Experts warn of possible consequences of global warming on Turkey
ISTANBUL
The severity and spatial impact of drought on Turkey will increase and the country will face a more intense drought cycle within 100 years, according to a report submitted to the Climate Research Commission of the Turkish Parliament.
Prepared by İhsan Çiçek, an academic from Ankara University, the report underlines that 47 million people in Turkey have been at risk of drought since April.
Çiçek also focused on possible floods and other kinds of natural disasters on the axis of global climate change.
According to the report, which stated that 776,000 people will be affected by floods and storms by 2100, the cost of these natural disasters to the public may reach 16.5 billion euros.
Determining that drought will trigger migrations, Çiçek emphasized the necessity of getting rid of the perception that drought is a danger specific to Istanbul, the country’s most populated city with over 16 million people.

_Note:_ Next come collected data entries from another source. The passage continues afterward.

(* ===== verification/BioProps.v ===== *)
(** * Properties of the buffer cache

    The state [binit] sets up, the least-recently-used discipline of the
    buffer list, and what [bread], [bget] and [brelse] guarantee. *)

From stdpp Require Import base numbers option list gmap strings sorting.
From S2P Require Import Prelude Block Bio.
Import Bio.
Local Open Scope Z_scope.


(** A disk of [n] sectors of zeroes. *)
Definition blank (n : nat) : disk :=
  mkDisk (Z.of_nat n) (list_to_map ((λ i, (Z.of_nat i, zero_block)) <$> seq 0 n)) [].

Lemma blank_lookup n m : 0 ≤ m < Z.of_nat n → memdisk (blank n) !! m = Some zero_block.
Proof.
  intros Hm. unfold blank; cbn [memdisk]. apply elem_of_list_to_map.
  - rewrite <-list_fmap_compose. apply NoDup_fmap_2; [|apply NoDup_seq].
    intros i j; simpl. lia.
  - apply list_elem_of_fmap. exists (Z.to_nat m). split; [f_equal; lia|].
    apply elem_of_seq. lia.
Qed.

Lemma blank_ok n : Z.of_nat n < 2 ^ 31 → disk_ok (blank n).
Proof.
  intros Hn. split; [simpl; lia|]. intros m Hm. simpl in Hm.
  by rewrite (lookup_total_correct _ _ _ (blank_lookup n m Hm)).
Qed.

(** The buffers after [binit]: chained most recently linked first, none in use. *)
Definition fresh_bufs : list buf :=
  foldl binit_one (upd head (set_next head) (upd head (set_prev head)
    (replicate (S head) (mkBuf 0 0 0 0 0 zero_block)))) (seq 0 head).

Lemma fresh_ring : ring fresh_bufs (reverse (seq 0 head)).
Proof.
  split; [vm_compute; reflexivity|].
  split; [apply (bool_decide_eq_true_1 _); vm_compute; reflexivity|].
  split; [apply (bool_decide_eq_true_1 _); vm_compute; reflexivity|].
  split; vm_compute; repeat split.
Qed.

Lemma fresh_unused_all : Forall (λ b, b_dev b = u32 (-1) ∧ b_flags b = 0) (take head fresh_bufs).
Proof. apply (bool_decide_eq_true_1 _). vm_compute. reflexivity. Qed.

Lemma fresh_head_idle : flag (b_flags (fresh_bufs !!! head)) B_BUSY = false.
Proof. vm_compute. reflexivity. Qed.

Lemma binit_run dk : binit (bss dk) = Ok tt (mkBcache fresh_bufs dk []).
Proof. unfold binit, bss, modify, on_bufs, fresh_bufs. cbn [bufs bdisk bwakes]. done. Qed.

#[local] Opaque fresh_bufs.

Lemma fresh_unused i : (i < head)%nat →
  b_dev (fresh_bufs !!! i) = u32 (-1) ∧ b_flags (fresh_bufs !!! i) = 0.
Proof.
  intros Hi. pose proof fresh_unused_all as Hall. rewrite Forall_forall in Hall. apply Hall.
  apply list_elem_of_lookup. exists i. rewrite lookup_take, decide_True by done.
  apply arr_lookup. destruct fresh_ring as (-> & _). lia.
Qed.

Lemma fresh_binv dk w : disk_ok dk → binv (mkBcache fresh_bufs dk w).
Proof.
  intros Hdk. split.
  - eexists. split; [apply fresh_ring|]. apply reverse_Permutation.
  - split_and!; [| |apply Hdk..]; cbn [bufs bdisk].
    + intros i Hi. left. by apply fresh_unused.
    + intros i j Hi Hj Hd. rewrite (proj1 (fresh_unused i Hi)) in Hd. discriminate Hd.
Qed.

Lemma fresh_view dk w : disk_ok dk → let s := mkBcache fresh_bufs dk w in
  held s = ∅ ∧ dirty s = ∅ ∧ ∀ n, cur s n = memdisk dk !!! n.
Proof.
  intros Hdk s. split_and!.
  - apply map_eq. intros i. rewrite lookup_empty. apply not_busy_not_held.
    destruct (decide (i < head)%nat) as [Hi|Hi].
    + unfold s; cbn [bufs]. rewrite (proj2 (fresh_unused i Hi)). reflexivity.
    + unfold s; cbn [bufs]. destruct (decide (i = head)) as [->|]; [apply fresh_head_idle|].
      rewrite list_lookup_total_alt, lookup_ge_None_2; [done|]. destruct fresh_ring as (-> & _). lia.
  - apply set_eq. intros n. rewrite elem_of_dirty, elem_of_empty. split; [|intros []].
    intros (i & Hi & Hf & _). unfold s in Hf; cbn [bufs] in Hf.
    rewrite (proj2 (fresh_unused i Hi)) in Hf. discriminate Hf.
  - intros n. unfold cur. assert (cached fresh_bufs n = None) as Hc.
    { apply (cached_None _ dk); [apply (fresh_binv dk w Hdk)|]. intros i Hi Hd.
      rewrite (proj1 (fresh_unused i Hi)) in Hd. discriminate Hd. }
    unfold s; cbn [bufs bdisk]. by rewrite Hc.
Qed.

(** C5. [bread] of a block that nobody holds, when the block is pinned or a
    buffer can be recycled, returns a buffer that is busy, valid, caches that
    block and holds its current content; no block's content and no sector of
    the disk changes, and the cache invariant is kept. *)
Theorem bread_correct s n : binv s → 0 ≤ n < disksize (bdisk s) →
  n ∉ held_sectors (held s) →
  n ∈ dirty s ∨ Z.of_nat (size (dirty s ∪ held_sectors (held s))) < NBUF →
  ∃ b s', Bio.bread ROOTDEV n s = Ok b s' ∧ binv s' ∧
    let x := bufs s' !!! b in
    b_dev x = ROOTDEV ∧ b_sector x = n ∧ flag (b_flags x) B_BUSY = true ∧
    flag (b_flags x) B_VALID = true ∧ b_data x = cur s n ∧
    (∀ m, cur s' m = cur s m) ∧ memdisk (bdisk s') = memdisk (bdisk s).
Proof.
  intros Hinv Hn Hh Hav. pose proof (bread_wp s n Hinv Hn Hh Hav) as Hwp.
  apply wp_Ok in Hwp as (b & s' & Hr & Hinv' & _ & _ & Hheld & _ & Hcur & Hmem & _).
  exists b, s'. split; [done|]. split; [done|].
  destruct (held_buf s' b n Hinv') as (? & ? & ? & ? & Hc & ? & ? & _); [by rewrite Hheld, lookup_insert_eq|].
  rewrite Hcur in Hc. cbv zeta. split_and!; congruence || done.
Qed.

Definition cache40 : bcache := mkBcache fresh_bufs (blank 40) [].

Lemma cache40_inv : binv cache40.
Proof. apply fresh_binv, blank_ok. lia. Qed.

Lemma cache40_avail :
  (3 ∉ held_sectors (held cache40)) ∧
  Z.of_nat (size (dirty cache40 ∪ held_sectors (held cache40))) < NBUF.
Proof.
  destruct (fresh_view (blank 40) []) as (Hh & Hd & _); [apply blank_ok; lia|].
  unfold cache40. rewrite Hh, Hd. unfold held_sectors.
  rewrite map_img_empty_L, union_empty_l_L, size_empty. clear.
  split; [apply not_elem_of_empty|reflexivity].
Qed.

Lemma bread_correct_witness : binv cache40 ∧ ∃ b s',
  Bio.bread ROOTDEV 3 cache40 = Ok b s' ∧ binv s' ∧
    let x := bufs s' !!! b in
    b_dev x = ROOTDEV ∧ b_sector x = 3 ∧ flag (b_flags x) B_BUSY = true ∧
    flag (b_flags x) B_VALID = true ∧ b_data x = cur cache40 3 ∧
    (∀ m, cur s' m = cur cache40 m) ∧ memdisk (bdisk s') = memdisk (bdisk cache40).
Proof.
  split; [apply cache40_inv|].
  apply (bread_correct cache40 3); [apply cache40_inv|cbn; lia|apply cache40_avail|].
  right. apply cache40_avail.
Defined.

(** The buffer list is a least-recently-used list: a miss of [bget]
    recycles the clean idle buffer furthest from the front of the list and
    panics exactly when there is none, and [brelse] moves the released buffer
    to the front, keeping the order of the others. *)
Theorem cache_lru s l : binv s → ring (bufs s) l →
  (∀ n, cached (bufs s) n = None →
     bget ROOTDEV n s =
       match List.find (λ i, is_free (bufs s !!! i)) (reverse l) with
       | Some b => Ok b (on_bufs (upd b (set_id ROOTDEV n B_BUSY)) s)
       | None => Panic "bget: no buffers"
       end) ∧
  (∀ b n l1 l2, held s !! b = Some n → l = l1 ++ b :: l2 →
     wp (Bio.brelse b) s (λ _ s', ring (bufs s') (b :: l1 ++ l2))).
Proof.
  intros Hinv Hr. pose proof (binv_length _ Hinv) as Hlen.
  assert (length l ≤ head)%nat as Hl.
  { destruct Hr as (_ & Hnd & Hlt & _). apply NoDup_cons in Hnd as [_ Hnd].
    rewrite <-(length_seq head 0). apply submseteq_length, NoDup_submseteq; [done|].
    intros i Hi. rewrite Forall_forall in Hlt. apply elem_of_seq. specialize (Hlt i Hi). lia. }
  split.
  - intros n Hc. unfold bget, mbind, kM_bind, gets. rewrite scan_cached, Hc, (scan_lru _ l) by done.
    by destruct (List.find _ _).
  - intros b n l1 l2 Hh ->. destruct (held_buf _ _ _ Hinv Hh) as (Hb & Hbusy & _).
    unfold Bio.brelse. wps. rewrite Hbusy. wps. unfold on_bufs; cbn [bufs].
    destruct (unlink_ring _ _ _ _ Hr) as [Hr1 _].
    destruct Hr as (_ & Hnd & _). apply NoDup_cons in Hnd as [_ Hnd].
    destruct (link_front_ring _ b _ Hr1 Hb) as [Hr2 _].
    { apply NoDup_app in Hnd as (_ & Hd & [Hb2 _]%NoDup_cons).
      rewrite elem_of_app. intros [H1|]; [|done]. apply (Hd b H1). left. }
    apply ring_upd; [done| |done]. destruct Hr2 as (-> & _). lia.
Qed.

Lemma cache_lru_witness : ring (bufs cache40) (reverse (seq 0 head)) ∧
  bget ROOTDEV 7 cache40 = Ok 0%nat (on_bufs (upd 0 (set_id ROOTDEV 7 B_BUSY)) cache40).
Proof.
  split; [apply fresh_ring|].
  destruct (cache_lru cache40 (reverse (seq 0 head)) cache40_inv fresh_ring) as [H _].
  rewrite H; [vm_compute; reflexivity|]. vm_compute. reflexivity.
Defined.

(** No lost wakeup on a buffer: while a process holds the buffer of block
    [n], [bget] of that block sleeps on the buffer's channel without changing
    the cache, and the holder's [brelse] wakes exactly that channel, after
    which the same [bget] succeeds and returns the released buffer. *)
Theorem bget_waits_for_holder s b n : binv s → held s !! b = Some n →
  n ∈ dirty s ∨ cur s n = memdisk (bdisk s) !!! n →
  bget ROOTDEV n s = Sleep (ChBuf b) s ∧
  wp (Bio.brelse b) s (λ _ s', bwakes s' = bwakes s ++ [ChBuf b] ∧
    wp (bget ROOTDEV n) s' (λ b' _, b' = b)).
Proof.
  intros Hinv Hh Hcl. destruct (held_buf _ _ _ Hinv Hh) as (Hb & Hbusy & Hd & Hs & Hcur & _).
  split.
  - unfold bget, mbind, kM_bind, gets. rewrite scan_cached by done.
    rewrite (proj2 (cached_Some _ _ n b (proj2 Hinv))) by done. by rewrite Hbusy.
  - unfold wp at 1. pose proof (brelse_wp s b n Hinv Hh Hcl) as Hwp. revert Hwp. unfold wp.
    assert (∀ s', Bio.brelse b s = Ok tt s' →
      b_dev (bufs s' !!! b) = ROOTDEV ∧ b_sector (bufs s' !!! b) = n) as Hid.
    { intros s'. unfold Bio.brelse, mbind, kM_bind, gets, modify. rewrite Hbusy. simpl.
      intros [= <-]. simpl. destruct Hinv as [(l & Hr & Hp) _].
      destruct (unlink_link_ring _ _ b Hr Hp Hb) as (l' & Hr' & _ & _ & Hpay).
      destruct Hr' as (Hlen' & _). specialize (Hpay b). apply pay_eq in Hpay as (_ & Hd' & Hs' & _).
      rewrite lookup_upd, decide_True by (done || lia). simpl. by rewrite Hd', Hs'. }
    destruct (Bio.brelse b s) as [[] s'| |]; [|done..].
    intros ([Hinv' _] & Hheld & _ & _ & _ & Hw). split; [done|].
    destruct (Hid s' eq_refl) as [Hd' Hs']. rewrite (bget_hit s' n b); [done|done| |].
    + by apply (cached_Some _ _ _ _ (proj2 Hinv')).
    + destruct (flag (b_flags (bufs s' !!! b)) B_BUSY) eqn:E; [|done].
      assert (held s' !! b = Some n) as Hx by (apply lookup_held; eauto).
      rewrite Hheld, lookup_delete_eq in Hx. done.
Qed.

Definition cache40_held : bcache :=
  match Bio.bread ROOTDEV 3 cache40 with Ok _ s => s | _ => cache40 end.

Lemma bget_waits_for_holder_witness : held cache40_held !! 0%nat = Some 3 ∧
  bget ROOTDEV 3 cache40_held = Sleep (ChBuf 0) cache40_held.
Proof.
  assert (binv cache40_held ∧ held cache40_held !! 0%nat = Some 3 ∧
    cur cache40_held 3 = memdisk (bdisk cache40_held) !!! 3) as (Hi & Hh & Hc).
  { split_and!; [|vm_compute; reflexivity..].
    destruct cache40_avail as [H1 H2].
    pose proof (bread_wp cache40 3 cache40_inv ltac:(cbn; lia) H1 (or_intror H2)) as H.
    unfold cache40_held. revert H. unfold wp.
    destruct (Bio.bread ROOTDEV 3 cache40); [intros [H _]; exact H|intros []..]. }
  split; [done|]. exact (proj1 (bget_waits_for_holder cache40_held 0 3 Hi Hh (or_intror Hc))).
Defined.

“The water level in the dams had dropped to 20 percent [at the beginning of the year] and the whole media was talking about drought. Now this level has reached 80 percent, but nobody talks,” Çiçek said, adding that the danger of drought is everywhere.
“Drought is the most insidious natural disaster,” he noted.
Water levels in the dams supplying Istanbul was at just 19.1 percent on Jan. 8, when the city’s water supplies were at alarmingly low levels, but increased by almost 60 percent in a couple of months.
Çiçek also warned that migrations would increase with the drought and said that he predicted that migrations from agricultural hubs to other regions would begin within the country.
The possible effects of climate change on tourism were also evaluated in another report prepared by Mehmet Somuncu, also an academic from Ankara University, and presented to the commission.
According to the report, the effect of high temperatures and drought on tourism will be related to the change of seasonality, heat stress on tourists, cooling costs, changes in the plant-wildlife and insect population, and the spread of infectious diseases.
The report noted that there will be insufficient snow in winter sports destinations, an increase in the costs of making artificial snow and a shorter winter sports season will be seen with decreasing snowfall.
In the report, the Mediterranean region is among the hotspots expected to be impacted by the rising temperatures in the mid-and end-21st century.
With the rise of the sea level, the facilities and settlements around the Bodrum Peninsula and Gökova Bay in the Aegean region will be adversely affected.
Impacts such as more frequent and large forest fires, intense floods and the damage of these disasters to tourism infrastructure are also among the risk assessments.